--- TASK BRIEF ---
Your answer should be every line of the entries that has the string "From" in it.

--- TASK INPUT ---
(** * JenaAI-VTuber: the dynamic module system, its state store and its
      WebSocket server

    A shallow embedding of
    - [src/services/moduleSystem.js]         (class [ModuleSystem]),
    - [src/services/moduleStatePersistence.js] (class [ModuleStatePersistence]),
    - the WebSocket server                   (class [ModuleWebSocketServer]),
    and the properties of the registry, the dependency resolver, the
    lifecycle operations, the state store and the message handler.

    Conventions of the embedding.
    - A JS [Map] keyed by strings whose iteration order is observed is an
      insertion-ordered association list ([JMap]); a JS [Set] whose
      iteration order is observed is an insertion-ordered list ([JSet]).
      The [Set]s local to the graph walks are only tested, extended and
      shrunk, and are [gset string].
    - [async] methods are run to completion, one at a time: an [await]
      is a sequencing point, and no other operation interleaves.  Calls
      that overlap are the matter of the module [Async], where a call
      is suspended at each [await].
    - Lifecycle hooks are opaque callbacks.  A hook is modelled by its
      outcome (it returns, or it throws); it does not call back into the
      module system.  Every invocation is recorded in the [trace].
    - An exception is the [Throw] outcome; the state reached at the
      point of the [throw] is kept, as in JS.
    - Recursive closures take a [fuel] argument bounding the depth of the
      recursion; [OutOfFuel] is shown unreachable for the fuel the
      top-level definitions pass. *)

From Stdlib Require Import ZArith Lia Floats.
From stdpp Require Import base option list sets gmap strings relations.

Set Warnings "-clear-no-such-hyp,-register-all".

Open Scope string_scope.
Open Scope list_scope.
Open Scope nat_scope.

(** ** Outcomes of a call *)

Inductive error :=
  | ModuleNotFound (moduleId : string)
      (* [`Module ${moduleId} not found`] *)
  | ModuleNotLoaded (moduleId : string)
      (* [`Module ${moduleId} not loaded`] *)
  | CircularDependency (currentId : string) (depId : option string)
      (* [`Circular dependency detected: ${currentId} -> ${depId}`], and
         [`Circular dependency detected: ${depId}`] with [None] *)
  | CannotUnload (moduleId : string) (dependents : list string)
      (* [`Cannot unload ${moduleId}: ${dependents.join(', ')} depend on it`] *)
  | HookError (message : string)
      (* whatever a lifecycle hook threw *)
  | TypeError (message : string)
      (* a property read on [undefined] *)
  | DatabaseNotInitialized.
      (* ['Database not initialized'] *)

Inductive outcome (A : Type) :=
  | Return (a : A)
  | Throw (e : error)
  | OutOfFuel.
Arguments Return {A} a.
Arguments Throw {A} e.
Arguments OutOfFuel {A}.

(** [for (const x of l) { s = f(x, s) }], left as soon as a call throws. *)
Fixpoint for_each {A S : Type} (f : A → S → outcome S) (l : list A) (s : S)
  : outcome S :=
  match l with
  | [] => Return s
  | x :: l' =>
      match f x s with
      | Return s' => for_each f l' s'
      | Throw e => Throw e
      | OutOfFuel => OutOfFuel
      end
  end.

(** ** Insertion-ordered containers *)

Module JMap.
Section Ops.
Context {V : Type}.
(** [map.get(k)] *)
Fixpoint get (k : string) (m : list (string * V)) : option V :=
  match m with
  | [] => None
  | (k', v) :: m' => if decide (k = k') then Some v else get k m'
  end.

(** [map.has(k)] *)
Definition has (k : string) (m : list (string * V)) : bool :=
  bool_decide (is_Some (get k m)).

(** [map.set(k, v)]: an existing key keeps its position, a new key
    goes last. *)
Fixpoint set (k : string) (v : V) (m : list (string * V))
  : list (string * V) :=
  match m with
  | [] => [(k, v)]
  | (k', v') :: m' =>
      if decide (k = k') then (k, v) :: m' else (k', v') :: set k v m'
  end.

(** [map.delete(k)] *)
Definition delete (k : string) (m : list (string * V))
  : list (string * V) :=
  filter (λ kv, kv.1 ≠ k) m.

(** [map.keys()] *)
Definition keys (m : list (string * V)) : list string := m.*1.

(** An in-place write to a field of the object stored under [k]. *)
Definition modify (f : V → V) (k : string) (m : list (string * V))
  : list (string * V) :=
  match get k m with
  | Some v => set k (f v) m
  | None => m
  end.
End Ops.
End JMap.

Module JSet.
(** [set.has(x)] *)
Definition has (x : string) (s : list string) : bool := bool_decide (x ∈ s).
(** [set.add(x)] *)
Definition add (x : string) (s : list string) : list string :=
  if bool_decide (x ∈ s) then s else s ++ [x].
(** [set.delete(x)] *)
Definition delete (x : string) (s : list string) : list string :=
  filter (λ y, y ≠ x) s.
End JSet.

(** ** Module descriptors *)

(** What a lifecycle hook does when it is called. *)
Inductive hook :=
  | Returns
  | Throws (message : string).

(** The empty arrow function [() => {}]. *)
Definition noop : hook := Returns.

--- RESULT OF THIS EXERCISE ---
From Stdlib Require Import ZArith Lia Floats.
From stdpp Require Import base option list sets gmap strings relations.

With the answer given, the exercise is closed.